O partido de extrema-direita na Alemanha, o AfD, fundado em 2013, teve sua ascensão em 2015 justamente através da propagação da teoria de que os milhões de refugiados que Angela Merkel permitiu que entrassem na Alemnha transformariam rapidamente o país em uma espécie de califado europeu. Incitando ódio, racismo e violência todos os dias, o partido reúne e organiza o que há de pior na sociedade alemã. Este, que nada mais é do que o partido nazista alemão com uma roupagem contemporânea e adaptada ao século XXI, hoje ocupa o segundo escalão político do país, com um eleitorado que varia entre cerca de 10 e 15% dos votantes. Assim, desde 2015 – pasmem, amigxs leitorxs, – mais de 100 ataques da extrema-direita a alvos estrangeiros variados (islâmicos, judaicos, entre outros) já foram documentados. E o AfD, assim como os republicanos trumpistas, e assim como toda a corja ultradireitista brasileira faz, continua a estimular e legitimar todo o ódio. (Ah sim, uma “curiosidade”: este que foi o único partido alemão a parabenizar o monstruoso presidente brasileiro por sua eleição. Que surpresa, não?…)

Pois bem, culpar o AfD não é somente a minha opinião, mas a da maioria dos alemães. Uma recente pesquisa (veja a referência abaixo) evidenciou que 60% dos alemães atribuem ao AfD responsabilidade pela violência da extrema-direita (26% não atribuem e 14% não sabem). A pesquisa também aponta que a maioria, 49%, considera os neonazistas a maior ameaça de terrorismo na Alemanha (27% considera os muçulmanos e 6% considera a Esquerda, enquanto 18% não sabem.)
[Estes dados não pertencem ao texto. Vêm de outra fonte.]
(* ===== verification/ProjectExport.v ===== *)
(** * ProjectExport: the structure index and the projections of a project map

    Last part of [crates/gradatum-core/src/project_map.rs]: the index of structure cards and
    the resolution of tracks, the two exports of feature cards (from the stored release,
    and from the release derived from the tracked structure), and the listing of cards.
    A map keyed by text is a [gmap]; a stable sort is [merge_sort] on the sort key. *)

From S2P Require Import Prelude Text ProjectLinks ProjectBody ProjectTitle.

#[local] Open Scope nat_scope.

(** ** The structure index *)

Inductive TrackResolutionError :=
| TargetNotFound (identity : ustr)
| PorteuseNotFound (roadmap porteuse : ustr).

Record StructureFacts := mkFacts {
  sf_kind : KindKind;
  sf_status : StatusKind;
  sf_porteuse : option ustr;
}.

Abbreviation StructureIndex := (gmap ustr StructureFacts).

(** The roles one pass over the links keeps: the last one of each kind. *)
Record card_roles := mkCardRoles {
  r_kind : option KindKind;
  r_status : option StatusKind;
  r_version : option (ustr * ustr);
  r_porteuse : option (ustr * ustr);
  r_feature : option ustr;
  r_release : option ReleaseKind;
  r_project : option ustr;
  r_track : option (ustr * ustr);
  r_visibility : option VisibilityKind;
  r_supersedes : list ustr;
  r_parent : list ustr;
}.
Definition no_roles : card_roles :=
  mkCardRoles None None None None None None None None None [] [].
Dentro do mundo político, tivemos a importante declaração do político Norbert Röttgen do CDU (maior partido alemão e de Angela Merkel). Röttgen, que é cotado para assumir a liderança do partido após a aposentadoria de Merkel, externou com todas as letras: “Você não pode ver a ação isoladamente. Temos que combater o veneno que o AfD e outros carregam em nossa sociedade”.

Enfim, acho importante trazer ao público brasileiro fatos de um país que é chave no mundo em termos políticos, econômicos e sociais. E a história do nazismo na Alemanha traz um peso maior a qualquer acontecimento que ocorra relacionado a este tema.

Por fim, é justo dizer que tirando o câncer nazista, racista, xenófobo, da sociedade alemã, o país vêm, ao meu modo de ver, combatendo muito bem a ascensão do Neonazifascismo. O AfD está controlado, e prevejo que de agora em diante a tendência é que comece a perder pontos percentuais, estabilizando-se como um partido secundário que não terá chances de assumir nenhum nível governamental. O partido que mais cresce é o Verde – inclusive aqui em Hannover elegemos recentemente o primeiro prefeito deste partido, que além do mais é muçulmano e de ascendência turca, ou seja, uma grande vitória para a diversidade. Dadas as atuais tenebrosas conjunturas do mundo (Trump, Brexit, Brasil, etc), a Alemanha é um muito bom lugar para se viver, e espero que se consolide mais e mais como uma capital de combate ao extremismo no mundo.

Quanto às vítimas de Hanau, que já se foram, nos cabe somente rezar um Kaddish por suas almas – e sei que os judeus bons e humanistas o fizeram. Aos que ficaram, segue a luta de alemães e estrangeiros, judeus, muçulmanos e cristãos, por um mundo que – ao menos minimamente – mereça receber as crianças de amanhã.